__Data for review__:

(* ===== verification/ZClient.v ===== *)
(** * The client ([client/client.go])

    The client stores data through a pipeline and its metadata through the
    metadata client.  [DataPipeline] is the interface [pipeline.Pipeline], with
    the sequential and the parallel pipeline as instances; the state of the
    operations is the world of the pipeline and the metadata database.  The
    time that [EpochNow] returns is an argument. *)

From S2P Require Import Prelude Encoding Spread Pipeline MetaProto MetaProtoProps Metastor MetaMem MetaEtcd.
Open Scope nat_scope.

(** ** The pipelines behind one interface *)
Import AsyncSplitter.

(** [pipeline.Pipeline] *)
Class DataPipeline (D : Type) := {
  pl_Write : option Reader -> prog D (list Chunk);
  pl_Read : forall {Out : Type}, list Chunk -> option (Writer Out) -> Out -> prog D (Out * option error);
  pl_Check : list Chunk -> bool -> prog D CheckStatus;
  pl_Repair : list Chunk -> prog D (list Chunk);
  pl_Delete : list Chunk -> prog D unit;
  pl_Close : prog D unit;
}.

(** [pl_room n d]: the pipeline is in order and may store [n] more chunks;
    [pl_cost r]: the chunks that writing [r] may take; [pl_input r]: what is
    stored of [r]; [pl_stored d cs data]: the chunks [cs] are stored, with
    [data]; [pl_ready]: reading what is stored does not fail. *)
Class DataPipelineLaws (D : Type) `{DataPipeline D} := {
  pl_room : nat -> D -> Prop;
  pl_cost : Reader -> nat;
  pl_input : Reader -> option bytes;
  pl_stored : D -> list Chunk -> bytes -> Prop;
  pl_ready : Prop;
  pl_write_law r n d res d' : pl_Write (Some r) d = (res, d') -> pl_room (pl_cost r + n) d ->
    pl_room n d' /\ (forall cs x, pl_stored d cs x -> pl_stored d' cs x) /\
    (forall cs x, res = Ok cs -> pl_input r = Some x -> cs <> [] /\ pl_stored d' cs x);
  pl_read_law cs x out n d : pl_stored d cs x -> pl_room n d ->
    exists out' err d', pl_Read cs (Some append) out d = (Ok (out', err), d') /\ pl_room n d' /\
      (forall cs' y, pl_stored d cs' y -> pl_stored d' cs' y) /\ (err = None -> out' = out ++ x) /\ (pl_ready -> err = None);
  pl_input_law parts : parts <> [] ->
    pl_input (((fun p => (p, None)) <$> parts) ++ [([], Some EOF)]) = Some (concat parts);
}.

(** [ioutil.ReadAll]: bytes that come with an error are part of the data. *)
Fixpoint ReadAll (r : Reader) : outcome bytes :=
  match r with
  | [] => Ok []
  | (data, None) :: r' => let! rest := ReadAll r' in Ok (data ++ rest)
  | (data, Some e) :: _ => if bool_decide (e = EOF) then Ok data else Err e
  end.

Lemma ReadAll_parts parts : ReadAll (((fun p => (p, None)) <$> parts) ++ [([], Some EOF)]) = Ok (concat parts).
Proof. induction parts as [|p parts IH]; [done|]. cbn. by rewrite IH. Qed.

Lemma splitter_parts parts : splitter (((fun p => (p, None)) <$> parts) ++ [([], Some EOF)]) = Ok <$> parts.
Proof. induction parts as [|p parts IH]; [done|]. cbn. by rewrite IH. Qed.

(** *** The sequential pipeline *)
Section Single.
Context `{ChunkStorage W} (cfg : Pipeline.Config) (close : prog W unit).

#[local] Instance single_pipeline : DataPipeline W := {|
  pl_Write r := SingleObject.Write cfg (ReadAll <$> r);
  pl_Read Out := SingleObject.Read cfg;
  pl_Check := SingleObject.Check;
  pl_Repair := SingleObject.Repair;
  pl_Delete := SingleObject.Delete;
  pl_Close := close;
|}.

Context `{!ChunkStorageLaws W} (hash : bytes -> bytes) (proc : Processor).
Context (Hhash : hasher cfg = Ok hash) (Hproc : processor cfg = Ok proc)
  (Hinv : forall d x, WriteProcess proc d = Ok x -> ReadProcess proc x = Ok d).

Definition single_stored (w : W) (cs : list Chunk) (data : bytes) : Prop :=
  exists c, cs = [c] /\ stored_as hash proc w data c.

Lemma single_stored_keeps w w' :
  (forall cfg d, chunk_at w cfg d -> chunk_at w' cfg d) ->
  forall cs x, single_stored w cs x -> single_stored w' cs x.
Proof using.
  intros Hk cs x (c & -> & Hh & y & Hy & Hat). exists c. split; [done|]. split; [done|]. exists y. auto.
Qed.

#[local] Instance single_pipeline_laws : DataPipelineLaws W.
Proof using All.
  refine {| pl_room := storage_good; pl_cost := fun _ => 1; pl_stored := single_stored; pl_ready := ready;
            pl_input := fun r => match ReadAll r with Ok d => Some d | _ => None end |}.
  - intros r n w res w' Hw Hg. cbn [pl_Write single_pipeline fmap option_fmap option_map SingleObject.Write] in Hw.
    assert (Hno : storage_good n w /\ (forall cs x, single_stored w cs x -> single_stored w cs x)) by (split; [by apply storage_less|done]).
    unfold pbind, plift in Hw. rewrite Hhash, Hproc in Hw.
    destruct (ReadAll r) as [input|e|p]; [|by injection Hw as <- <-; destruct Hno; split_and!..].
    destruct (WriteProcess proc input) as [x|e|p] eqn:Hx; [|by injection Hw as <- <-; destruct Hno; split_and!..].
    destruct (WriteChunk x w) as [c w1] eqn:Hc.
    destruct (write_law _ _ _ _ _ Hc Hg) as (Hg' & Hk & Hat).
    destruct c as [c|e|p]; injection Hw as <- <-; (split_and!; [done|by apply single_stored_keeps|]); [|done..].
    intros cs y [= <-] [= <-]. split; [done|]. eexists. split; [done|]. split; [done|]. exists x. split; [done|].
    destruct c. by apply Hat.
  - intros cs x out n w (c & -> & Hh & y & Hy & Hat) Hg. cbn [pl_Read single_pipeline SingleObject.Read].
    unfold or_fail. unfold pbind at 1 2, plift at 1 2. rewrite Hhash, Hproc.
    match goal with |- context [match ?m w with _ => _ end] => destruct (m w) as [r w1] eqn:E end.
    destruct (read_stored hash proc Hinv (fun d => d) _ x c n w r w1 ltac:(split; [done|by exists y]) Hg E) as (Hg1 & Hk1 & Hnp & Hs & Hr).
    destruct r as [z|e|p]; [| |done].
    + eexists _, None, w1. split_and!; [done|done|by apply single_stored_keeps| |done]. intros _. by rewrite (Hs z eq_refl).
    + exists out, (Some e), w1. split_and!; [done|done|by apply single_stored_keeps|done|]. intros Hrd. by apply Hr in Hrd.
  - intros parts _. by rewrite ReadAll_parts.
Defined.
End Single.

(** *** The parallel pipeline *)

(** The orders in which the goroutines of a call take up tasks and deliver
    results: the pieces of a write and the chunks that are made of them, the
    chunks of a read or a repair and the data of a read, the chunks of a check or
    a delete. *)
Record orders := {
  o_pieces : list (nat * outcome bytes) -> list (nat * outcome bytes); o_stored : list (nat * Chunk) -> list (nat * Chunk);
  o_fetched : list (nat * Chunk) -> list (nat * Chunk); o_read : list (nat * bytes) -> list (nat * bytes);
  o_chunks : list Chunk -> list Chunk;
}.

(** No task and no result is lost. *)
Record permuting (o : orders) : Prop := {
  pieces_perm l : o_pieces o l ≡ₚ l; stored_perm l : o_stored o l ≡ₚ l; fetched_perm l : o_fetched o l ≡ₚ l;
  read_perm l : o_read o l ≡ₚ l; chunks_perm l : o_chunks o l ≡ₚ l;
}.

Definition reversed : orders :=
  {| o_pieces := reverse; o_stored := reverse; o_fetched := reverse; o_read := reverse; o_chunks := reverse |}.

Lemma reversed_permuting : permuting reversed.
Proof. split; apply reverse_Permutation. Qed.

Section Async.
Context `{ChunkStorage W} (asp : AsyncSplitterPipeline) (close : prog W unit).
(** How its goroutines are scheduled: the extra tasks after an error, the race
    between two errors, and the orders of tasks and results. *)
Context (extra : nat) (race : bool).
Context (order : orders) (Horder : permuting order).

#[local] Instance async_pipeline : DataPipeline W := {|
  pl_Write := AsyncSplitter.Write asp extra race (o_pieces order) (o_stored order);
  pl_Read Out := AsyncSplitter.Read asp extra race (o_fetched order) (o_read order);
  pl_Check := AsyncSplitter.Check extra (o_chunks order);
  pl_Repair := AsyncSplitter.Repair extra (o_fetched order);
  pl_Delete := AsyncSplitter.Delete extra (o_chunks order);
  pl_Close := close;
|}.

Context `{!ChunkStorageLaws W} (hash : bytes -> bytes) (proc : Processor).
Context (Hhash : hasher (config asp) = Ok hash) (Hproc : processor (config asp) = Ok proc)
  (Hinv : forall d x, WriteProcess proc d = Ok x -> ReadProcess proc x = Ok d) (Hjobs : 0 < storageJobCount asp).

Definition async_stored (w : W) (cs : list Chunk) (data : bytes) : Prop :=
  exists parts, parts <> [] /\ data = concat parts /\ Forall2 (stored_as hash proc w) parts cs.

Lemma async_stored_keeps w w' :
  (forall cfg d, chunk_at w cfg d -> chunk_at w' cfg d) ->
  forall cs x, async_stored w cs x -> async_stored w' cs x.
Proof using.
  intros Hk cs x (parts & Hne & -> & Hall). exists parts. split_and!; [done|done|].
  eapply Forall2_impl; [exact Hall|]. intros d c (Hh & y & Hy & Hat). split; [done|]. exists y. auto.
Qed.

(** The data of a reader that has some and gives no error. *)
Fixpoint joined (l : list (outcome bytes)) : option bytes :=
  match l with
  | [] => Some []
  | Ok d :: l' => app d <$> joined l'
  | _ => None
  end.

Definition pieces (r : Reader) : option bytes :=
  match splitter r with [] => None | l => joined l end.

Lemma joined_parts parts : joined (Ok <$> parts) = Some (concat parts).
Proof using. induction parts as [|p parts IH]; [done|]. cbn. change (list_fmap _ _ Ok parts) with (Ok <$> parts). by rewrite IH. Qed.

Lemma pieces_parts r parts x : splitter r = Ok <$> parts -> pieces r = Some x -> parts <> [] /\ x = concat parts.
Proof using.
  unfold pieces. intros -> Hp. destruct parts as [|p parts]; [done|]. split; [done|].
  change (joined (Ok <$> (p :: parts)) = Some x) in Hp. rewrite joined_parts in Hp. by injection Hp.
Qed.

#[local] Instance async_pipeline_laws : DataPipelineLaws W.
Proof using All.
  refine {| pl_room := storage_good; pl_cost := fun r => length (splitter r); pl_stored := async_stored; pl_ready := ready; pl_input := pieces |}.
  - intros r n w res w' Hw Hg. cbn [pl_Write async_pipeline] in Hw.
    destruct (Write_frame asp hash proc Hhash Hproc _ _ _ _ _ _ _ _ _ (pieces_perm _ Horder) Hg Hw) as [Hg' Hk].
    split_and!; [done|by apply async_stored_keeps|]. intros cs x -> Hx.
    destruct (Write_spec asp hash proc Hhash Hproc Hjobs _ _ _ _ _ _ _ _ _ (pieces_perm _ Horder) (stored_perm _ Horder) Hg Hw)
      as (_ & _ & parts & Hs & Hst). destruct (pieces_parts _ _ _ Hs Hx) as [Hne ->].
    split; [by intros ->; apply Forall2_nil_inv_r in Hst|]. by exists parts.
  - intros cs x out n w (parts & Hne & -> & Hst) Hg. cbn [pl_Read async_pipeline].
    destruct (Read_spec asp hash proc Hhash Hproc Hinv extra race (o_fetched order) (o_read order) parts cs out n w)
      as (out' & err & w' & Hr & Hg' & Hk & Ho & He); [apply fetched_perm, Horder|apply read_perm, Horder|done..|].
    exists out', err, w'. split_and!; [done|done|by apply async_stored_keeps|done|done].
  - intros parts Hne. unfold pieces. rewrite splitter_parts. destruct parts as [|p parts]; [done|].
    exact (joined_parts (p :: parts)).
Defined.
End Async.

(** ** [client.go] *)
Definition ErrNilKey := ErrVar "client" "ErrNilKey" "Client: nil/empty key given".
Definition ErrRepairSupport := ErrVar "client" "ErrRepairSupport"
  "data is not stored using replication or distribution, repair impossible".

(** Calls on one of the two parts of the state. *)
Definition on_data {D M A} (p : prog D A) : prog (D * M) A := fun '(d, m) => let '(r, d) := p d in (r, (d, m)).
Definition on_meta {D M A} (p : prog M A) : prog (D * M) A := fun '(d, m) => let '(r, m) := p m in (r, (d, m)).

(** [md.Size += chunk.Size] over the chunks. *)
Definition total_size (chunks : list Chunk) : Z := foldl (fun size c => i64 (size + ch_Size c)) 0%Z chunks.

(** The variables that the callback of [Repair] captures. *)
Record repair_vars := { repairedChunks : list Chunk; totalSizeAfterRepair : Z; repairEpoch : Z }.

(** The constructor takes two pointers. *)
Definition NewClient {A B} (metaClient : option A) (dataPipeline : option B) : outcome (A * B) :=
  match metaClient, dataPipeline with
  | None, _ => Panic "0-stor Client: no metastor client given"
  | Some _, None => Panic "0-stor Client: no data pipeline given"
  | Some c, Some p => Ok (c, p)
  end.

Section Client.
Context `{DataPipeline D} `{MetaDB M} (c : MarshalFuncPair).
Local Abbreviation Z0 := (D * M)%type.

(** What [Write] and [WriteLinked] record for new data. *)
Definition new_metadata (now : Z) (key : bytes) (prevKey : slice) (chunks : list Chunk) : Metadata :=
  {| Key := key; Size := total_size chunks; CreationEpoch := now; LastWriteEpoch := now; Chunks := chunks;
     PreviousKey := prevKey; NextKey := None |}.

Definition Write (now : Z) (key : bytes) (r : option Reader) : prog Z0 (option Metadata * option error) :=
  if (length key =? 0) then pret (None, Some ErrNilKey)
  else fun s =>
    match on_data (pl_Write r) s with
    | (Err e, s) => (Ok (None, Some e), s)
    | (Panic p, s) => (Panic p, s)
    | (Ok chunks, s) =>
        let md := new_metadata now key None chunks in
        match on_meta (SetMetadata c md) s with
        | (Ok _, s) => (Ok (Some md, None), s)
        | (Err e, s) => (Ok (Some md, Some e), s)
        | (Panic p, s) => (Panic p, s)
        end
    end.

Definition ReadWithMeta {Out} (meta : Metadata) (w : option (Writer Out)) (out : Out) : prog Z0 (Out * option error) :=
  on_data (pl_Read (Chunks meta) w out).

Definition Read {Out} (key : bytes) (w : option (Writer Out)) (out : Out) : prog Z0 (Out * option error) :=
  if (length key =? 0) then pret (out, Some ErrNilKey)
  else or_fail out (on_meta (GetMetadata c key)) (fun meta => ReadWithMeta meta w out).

__Task objective__: Lines containing the word "Horder" must be found in the data above and copied.

__Response box__:
Context (order : orders) (Horder : permuting order).
    destruct (Write_frame asp hash proc Hhash Hproc _ _ _ _ _ _ _ _ _ (pieces_perm _ Horder) Hg Hw) as [Hg' Hk].
    destruct (Write_spec asp hash proc Hhash Hproc Hjobs _ _ _ _ _ _ _ _ _ (pieces_perm _ Horder) (stored_perm _ Horder) Hg Hw)
      as (out' & err & w' & Hr & Hg' & Hk & Ho & He); [apply fetched_perm, Horder|apply read_perm, Horder|done..|].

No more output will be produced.